Fangirl Page 19
“What?”
“Making little comments about Simon and Baz.”
“I wasn’t.”
“You were,” Cath said. “You are.”
“Whatever.”
“She left us. She didn’t love us.”
“It isn’t that simple,” Wren said, watching the buildings go by.
“It is for me.” Cath turned back around in her seat and folded her arms. Her dad’s face was red, and he was tap-tap-tapping on the steering wheel.
* * *
When they got home, Cath didn’t want to be the one to go upstairs. She knew that if she went upstairs, she’d just feel trapped and miserable, and like the Crazy One. Like the little kid who’d been sent to her room.
Instead she went to the kitchen. She stood next to the counter and looked out into the backyard. Their dad still hadn’t taken down their swing set. She wished he would; it was a death trap now, and the neighbor kids liked to sneak into the yard and play on it.

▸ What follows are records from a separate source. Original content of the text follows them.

(** C2: with capacity 3, after three [push_back]s the container is full
    ([size() == 3]); a fourth append, by copy, by move or in place, does
    not throw: it constructs the element in slot 3, past the buffer, and
    the size becomes 4.  Only the append after that one throws
    [std::length_error], leaving the state as it is. *)
Theorem push_back_at_capacity :
  (static_vector_default 1%positive;;
   push_back 3 1%positive 1;;
   push_back 3 1%positive 2;;
   push_back 3 1%positive 3) one_object = (Ok tt, full_of_3)
  ∧ size 1%positive full_of_3 = (Ok 3, full_of_3)
  ∧ capacity 3 1%positive full_of_3 = (Ok 3, full_of_3)
  ∧ push_back 3 1%positive 4 full_of_3 = (Ok tt, overfull_of_3)
  ∧ push_back_move 3 1%positive 4 full_of_3 = (Ok tt, overfull_of_3)
  ∧ emplace_back 3 copy_construct 1%positive 4 full_of_3 = (Ok tt, overfull_of_3)
  ∧ size 1%positive overfull_of_3 = (Ok 4, overfull_of_3)
  ∧ peek (1%positive, 3) overfull_of_3 = (Ok (Some 4), overfull_of_3)
  ∧ push_back 3 1%positive 5 overfull_of_3 = (Throw length_error, overfull_of_3).
Proof. repeat split; vm_compute; reflexivity. Qed.

(** C7, as stated, fails: with [a] built from {1, 2, 3} and [b] from {9}
    (capacity 4), [swap(a, b)] moves the element 2 of [a] into slot 1 of
    [b], a slot above [min(a.size(), b.size()) = 1], which the exchange
    over the overlapping range leaves empty. *)
Lemma swap_beyond_overlap :
  ∃ (w w' : world Z) (a b : static_vector Z),
    (static_vector_list 4 1%positive [1; 2; 3];;
     static_vector_list 4 2%positive [9]) two_objects = (Ok tt, w)
    ∧ objs w !! 1%positive = Some a ∧ objs w !! 2%positive = Some b
    ∧ swap_friend 1%positive 2%positive w = (Ok tt, w')
    ∧ peek (2%positive, 1) w' = (Ok (Some 2), w')
    ∧ buffer (swap_as_specified a b).2 !! 1 = None
    ∧ objs w' !! 2%positive ≠ Some (swap_as_specified a b).2.
Proof.
  eexists _, _, _, _.
  split; [vm_compute; reflexivity|].
  split; [vm_compute; reflexivity|].
  split; [vm_compute; reflexivity|].
  split; [vm_compute; reflexivity|].
  split; [vm_compute; reflexivity|].
  split; [vm_compute; reflexivity|].
  intros Heq.
  apply (f_equal (λ o : option (static_vector Z),
                    match o with Some s => buffer s !! 1 | None => None end)) in Heq.
  vm_compute in Heq. discriminate.
Qed.

(** * Instances of the theorems on concrete containers *)

Lemma capacity_4_range : 0 ≤ 4 < SIZE_MODULUS.
Proof. unfold SIZE_MODULUS. lia. Defined.

Lemma sample_123_holds : holds sample_123 [1; 2; 3].
Proof. concrete_holds. Defined.

Lemma sample_12n34_holds : holds sample_12n34 ([1; 2] ++ -3 :: [4]).
Proof. concrete_holds. Defined.

Lemma sample_9_holds : holds sample_9 [9].
Proof. concrete_holds. Defined.

Lemma range_construction_witness :
  ∃ w' : world Z,
    static_vector_range 4 1%positive [10; 20; 30] one_object = (Ok tt, w')
    ∧ static_vector_list 4 1%positive [10; 20; 30] one_object = (Ok tt, w')
    ∧ iterate 1%positive w' = (Ok [10; 20; 30], w').
Proof.
  refine (proj2 (range_construction 4 capacity_4_range 1%positive [10; 20; 30]
                   (objs one_object) [] raw_storage _ _) _ _).
  - reflexivity.
  - vm_compute. discriminate.
  - vm_compute. discriminate.
  - repeat constructor.
Defined.

Lemma at_validated_witness :
  (r ← at_ 1%positive 2; deref r) (World {[ 1%positive := sample_123 ]} [])
  = (Ok 3, World {[ 1%positive := sample_123 ]} []).
Proof.
  refine (proj2 (proj2 (proj1 (at_validated (T:=Z)) 1%positive 2
                          {[ 1%positive := sample_123 ]} [] sample_123 _))
                [1; 2; 3] 3 sample_123_holds _ _).
  - reflexivity.
  - lia.
  - reflexivity.
Defined.

Lemma copy_failure_unwinds_witness :
  @static_vector_copy Z fragile_element 2%positive 1%positive (World fragile_store [])
  = (Throw element_exception,
     World fragile_store
       [Construct 2%positive 0 1; Construct 2%positive 1 2;
        Destroy 2%positive 1 (Some 2); Destroy 2%positive 0 (Some 1)])
  ∧ @assign_copy Z fragile_element 2%positive 1%positive (World fragile_store [])
    = (Throw element_exception,
       World fragile_store
         [Construct 3%positive 0 1; Construct 3%positive 1 2;
          Destroy 3%positive 1 (Some 2); Destroy 3%positive 0 (Some 1)]).
Proof.
  destruct (@copy_failure_unwinds Z fragile_element 1%positive fragile_store []
              sample_12n34 [1; 2] [1; 2] [4] (-3)) as [Hctor Hassign].
  - reflexivity.
  - exact sample_12n34_holds.
  - vm_compute. reflexivity.
  - repeat constructor.
  - reflexivity.
  - split.
    + apply (Hctor 2%positive); [lia | reflexivity].
    + exact (Hassign 2%positive).
Defined.

Lemma container_equality_witness :
  ∃ w' : world Z,
    (static_vector_list 4 1%positive [1; 2; 3];;
     static_vector_list 4 2%positive [1; 2; 3]) two_objects = (Ok tt, w')
    ∧ equal_in w' 1%positive 2%positive.
Proof.
  destruct (container_equality (T:=Z) 4 capacity_4_range) as (_ & _ & _ & _ & Hlit).
  apply (Hlit Z.eqb_refl 1%positive 2%positive (objs two_objects) []
           raw_storage raw_storage [1; 2; 3] [1; 2; 3]).
  - lia.
  - reflexivity.
  - reflexivity.
  - vm_compute. discriminate.
  - repeat constructor.
Defined.

Lemma self_assignment_witness :
  assign_copy 1%positive 1%positive (World {[ 1%positive := sample_123 ]} [])
  = (Ok 1%positive,
     World {[ 1%positive := sample_123 ]}
       [Construct 2%positive 0 1; Construct 2%positive 1 2; Construct 2%positive 2 3;
        Destroy 2%positive 2 (Some 3); Destroy 2%positive 1 (Some 2);
        Destroy 2%positive 0 (Some 1)]).
Proof.
  assert (Hsize : curr_size sample_123 < SIZE_MODULUS) by (vm_compute; reflexivity).
  assert (Hcopy : Forall (λ x : Z, copy_construct x = Some x) [1; 2; 3])
    by repeat constructor.
  exact (self_assignment (T:=Z) 1%positive {[ 1%positive := sample_123 ]} []
           sample_123 [1; 2; 3] eq_refl sample_123_holds Hsize Hcopy).
Defined.


Lemma swap_within_overlap_witness :
  ∃ sa' sb',
    swap_friend 2%positive 1%positive (World store_123_9 [])
    = (Ok tt, World (<[1%positive := sb']> (<[2%positive := sa']> store_123_9)) [])
    ∧ (sa', sb') = swap_as_specified sample_9 sample_123
    ∧ curr_size sa' = 3 ∧ curr_size sb' = 1
    ∧ buffer sa' !! 0 = Some 1 ∧ buffer sb' !! 0 = Some 9
    ∧ buffer sb' !! 1 = Some 2 ∧ buffer sb' !! 2 = Some 3.
Proof.
  destruct (swap_within_overlap (T:=Z) 2%positive 1%positive store_123_9 []
              sample_9 sample_123 [9] [1; 2; 3])
    as (sa' & sb' & Hrun & Hspec & Hna & Hnb & Ha & Hb & _).
  - reflexivity.
  - reflexivity.
  - exact sample_9_holds.
  - exact sample_123_holds.
  - cbn [length]. lia.
  - exists sa', sb'. split; [exact Hrun|]. split; [exact Hspec|].
    split; [exact Hna|]. split; [exact Hnb|].
    split; [rewrite (Ha 0); reflexivity|].
    split; [rewrite (Hb 0); reflexivity|].
    split; [rewrite (Hb 1) | rewrite (Hb 2)]; reflexivity.
Defined.

(** * Further properties of the code *)

Section further_properties.

Context {T : Type} `{Element T}.
Variable N : Z.
Hypothesis N_range : 0 ≤ N < SIZE_MODULUS.

Abbreviation static_vector := (static_vector T).
Abbreviation M := (M T).

Implicit Types (O : gmap addr static_vector) (tr : list (event T)).
Implicit Types (s : static_vector) (this other : addr).

(** ** Containers and the sequences they hold *)

Lemma holds_nil (buf : gmap Z T) : holds (StaticVector buf 0) [].
Proof. split; [reflexivity|]. intros k x Hk. by rewrite lookup_nil in Hk. Qed.

Lemma holds_snoc s (xs : list T) y :
  holds s xs →
  holds (StaticVector (<[curr_size s := y]> (buffer s)) (curr_size s + 1)) (xs ++ [y]).
Proof.
  intros [Hn Hbuf]. split; cbn [buffer curr_size].
  - rewrite length_app. cbn [length]. lia.
  - intros k x Hk. destruct (decide (k < length xs)%nat) as [Hlt|Hge].
    + rewrite lookup_app_l in Hk by exact Hlt.
      rewrite lookup_insert_ne by lia. by apply Hbuf.
    + rewrite lookup_app_r in Hk by lia.
      destruct (k - length xs)%nat as [|k'] eqn:Hk'; [|by destruct k'].
      injection Hk as <-. replace (Z.of_nat k) with (curr_size s) by lia.
      apply lookup_insert_eq.
Qed.

Lemma holds_init s (xs : list T) x :
  holds s (xs ++ [x]) →
  holds (StaticVector (delete (curr_size s - 1) (buffer s)) (curr_size s - 1)) xs
  ∧ buffer s !! (curr_size s - 1) = Some x
  ∧ curr_size s - 1 = Z.of_nat (length xs).
Proof.
  intros [Hn Hbuf]. rewrite length_app in Hn. cbn [length] in Hn.
  split; [split|split]; cbn [buffer curr_size]; try lia.
  - intros k y Hk. pose proof (lookup_lt_Some _ _ _ Hk).
    rewrite lookup_delete_ne by lia. apply Hbuf. by apply lookup_app_l_Some.
  - replace (curr_size s - 1) with (Z.of_nat (length xs)) by lia.
    apply Hbuf. rewrite lookup_app_r by lia. by rewrite Nat.sub_diag.
Qed.

Lemma holds_unique s (xs ys : list T) : holds s xs → holds s ys → xs = ys.
Proof.
  intros [Hn Hx] [Hm Hy]. apply list_eq_same_length with (length xs); [lia|lia|].
  intros k x y Hk Hkx Hky.
  apply Hx in Hkx. apply Hy in Hky. congruence.
Qed.

(** ** Fill construction *)

Lemma replicate_seqZ {A B} (P : A → B → Prop) (a : A) (b : B) (n : nat) :
  P a b → Forall2 P (replicate n a) (replicate n b).
Proof. intros Hab. induction n; constructor; assumption. Qed.

(** X1: [static_vector(count, value)] throws [std::bad_alloc] when
    [count > N], before anything is constructed; otherwise it constructs
    [count] copies of [value] in the slots from 0 on, and the container then
    has size [count] and iterates over these copies ([count = 0] gives the
    empty container). *)
Theorem fill_construction this (count : Z) (value : T) O tr s0 :
  O !! this = Some s0 → 0 ≤ count →
  (count > N →
     static_vector_fill N this count value (World O tr)
     = (Throw bad_alloc, World (<[this := StaticVector (buffer s0) 0]> O) tr))
  ∧ (count ≤ N → ∀ y, copy_construct value = Some y →
     ∃ w', static_vector_fill N this count value (World O tr) = (Ok tt, w')
           ∧ trace w' = tr ++ constructions this 0 (replicate (Z.to_nat count) y)
           ∧ size this w' = (Ok count, w')
           ∧ iterate this w' = (Ok (replicate (Z.to_nat count) y), w')).
Proof.
  intros Hs Hcount. unfold static_vector_fill.
  rewrite (run_bind_ok _ _ _ _ _ (set_curr_size_ok _ _ _ _ 0 Hs)).
  rewrite run_bind, validate_count_run. split.
  - intros Hgt. by rewrite bool_decide_eq_true_2 by lia.
  - intros Hle y Hy. rewrite bool_decide_eq_false_2 by lia.
    set (n := Z.to_nat count).
    assert (Hseq : Forall2 (λ (_ : Z) x, x = value) (seqZ 0 count) (replicate n value)).
    { apply Forall2_same_length_lookup_2.
      - rewrite length_seqZ, length_replicate. reflexivity.
      - intros k i x _ Hx. by apply lookup_replicate in Hx as [-> _]. }
    rewrite (append_loop_ok this (λ _ : Z, pb_internal this value)
               (λ (_ : Z) x, x = value) (λ _, True)
               ltac:(done) ltac:(intros ? ? ? ? Hx _; cbv beta in Hx; by subst)
               _ (replicate n value) (replicate n y) _ tr (StaticVector (buffer s0) 0));
      [ | exact Hseq | by apply replicate_seqZ | done | apply lookup_insert_eq
        | done | cbn [curr_size]; rewrite length_replicate; lia ].
    cbn [buffer curr_size]. rewrite insert_insert_eq, length_replicate.
    eexists. split; [reflexivity|]. split; [reflexivity|]. split.
    + unfold size. rewrite (run_bind_ok _ _ _ _ _ (load_ok _ _ _ _ (lookup_insert_eq _ _ _))).
      cbn [curr_size]. rewrite run_ret. do 2 f_equal. lia.
    + eapply iterate_ok; [apply lookup_insert_eq|].
      pose proof (place_holds (replicate n y) (buffer s0)) as Hh.
      by rewrite length_replicate in Hh.
Qed.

“I thought you guys were talking about all this.” He was standing behind her.
Cath shrugged.
He put his hand on her shoulder, but she didn’t turn around. “Wren’s right,” he said. “It isn’t that simple.”
“Stop,” Cath said. “Just stop, okay? I can’t believe you’re taking her side.”
“I’m on both your sides.”
“I don’t mean Wren’s side.” Cath whipped around. She felt a new wave of tears. “Hers. Her side. She left you.”
“We weren’t good together, Cath.”
“Is that why she left us, too? Because we weren’t good together?”
“She needed some time. She couldn’t handle being a parent—”
“And you could?”
Cath saw the hurt in his eyes and shook her head. “I didn’t mean it that way, Dad.”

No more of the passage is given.